The name of the game for Ms. Wilkes is customer service. As one of the first to experience the passive income boom in Airbnb industry, she only has one guest in her spare room at a time. Yet she devotes her full attention to him, ensuring that his stay will be long and memorable. In an age where customer reviews and word of mouth mean everything, her name and reputation precede her.
Working with the environment in mind
Leatherface (and his family) (The Texas Chainsaw Massacre, 1974).
Let’s hear it for farm to table, family businesses! The entrepreneurship is alive and well in this artisan family, with several generations working together on their sustainable farm project. They were downsizing before it got cool and barely left a carbon footprint except for a little chainsaw gasoline.
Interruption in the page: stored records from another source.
Lemma handle_keycode_ok c down d : KInv d -> 0 <= c < 128 -> (down = false -> Z.testbit (key_down d) c = true) ->
  twp (handle_keycode c (if down then 0 else UP) false)
    (fun _ d' => KInv d' /\ key_down d' = move_key (key_down d) (c, down) /\ prev_scancode d' = prev_scancode d /\ initialized d' = initialized d) d.
Proof.
  intros [HT Hl Hs Hm Htab] Hc Hd. unfold handle_keycode. apply twp_bind.
  set (r := down && Z.testbit (key_down d) c). set (d1 := set_rep r (set_key_down (move_key (key_down d) (c, down)) d)).
  assert (tracked_for (key_down d) d1) as HT1 by (destruct HT; by split).
  assert (moves (key_down d) c (if down then 0 else UP) d1) as Hmv.
  { unfold moves, d1, r, move_key. destruct down; cbn [rep set_rep key_down set_key_down fst snd andb]; [|by split; [|apply Hd]].
    destruct (Z.testbit (key_down d) c) eqn:E; [by apply setbit_idem; [lia|]|done]. }
  assert (twp (if negb ((if down then 0 else UP) =? 0) then do! modify (set_rep false) in let! b := test_and_clear_bit c in ret (if b then (if down then 0 else UP) else kbd_unexpected_up c)
    else let! b := test_and_set_bit c in do! modify (set_rep b) in ret (if down then 0 else UP)) (fun u d' => u = (if down then 0 else UP) /\ d' = d1) d) as H1.
  { destruct down; cbn [Z.eqb UP negb].
    - unfold test_and_set_bit. apply twp_bind, twp_bind, twp_gets, twp_bind, twp_modify, twp_ret, twp_bind, twp_modify, twp_ret. done.
    - unfold test_and_clear_bit. apply twp_bind, twp_modify, twp_bind, twp_bind, twp_gets, twp_bind, twp_modify, twp_ret, twp_ret.
      unfold test_bit. cbn [key_down set_rep]. by rewrite Hd. }
  eapply twp_mono; [exact H1|]. intros u d2 [-> ->]. apply twp_bind, twp_gets. replace (kbdmode (kbd d1) =? VC_MEDIUMRAW) with false by (cbn; by rewrite Hm).
  apply twp_bind, twp_ret, twp_state.
  assert (forall d', key_post d1 d' -> KInv d' /\ key_down d' = move_key (key_down d) (c, down) /\ prev_scancode d' = prev_scancode d /\ initialized d' = initialized d) as Hpost.
  { intros d' HP. by apply (key_post_inv d1). }
  destruct (negb (rep d1) || _) eqn:Eb.
  - eapply twp_mono; [apply (handle_symbol_ok (key_down d)); [lia|done..]|]. intros [] d' HP. by apply Hpost.
  - apply twp_ret, Hpost. apply orb_false_iff in Eb as [Er%negb_false_iff _]. split; [done|]. split; [|done].
    apply (tracked_move (key_down d)); [done|]. intros v _. unfold moves in Hmv. rewrite Er in Hmv. by rewrite Hmv.
Qed.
Now take a page of their scripts
As you move forward with your entrepreneurial endeavors, remember that many of your favorite movie characters can inspire you even in difficult times. There are many other great examples of entrepreneurs in horror cinema: the extraterrestrial (Extraterrestrial, 1979) who learns to grow, adapt and take charge of himself in a foreign setting; Chucky (Child’s play, 1988), which was not deterred by its small start-up size; or Jigsaw (Seen, 2004), who has an incredible mastery of branding. Follow the lead of these go-getters, and I’m sure you’ll be up for the toughest challenges!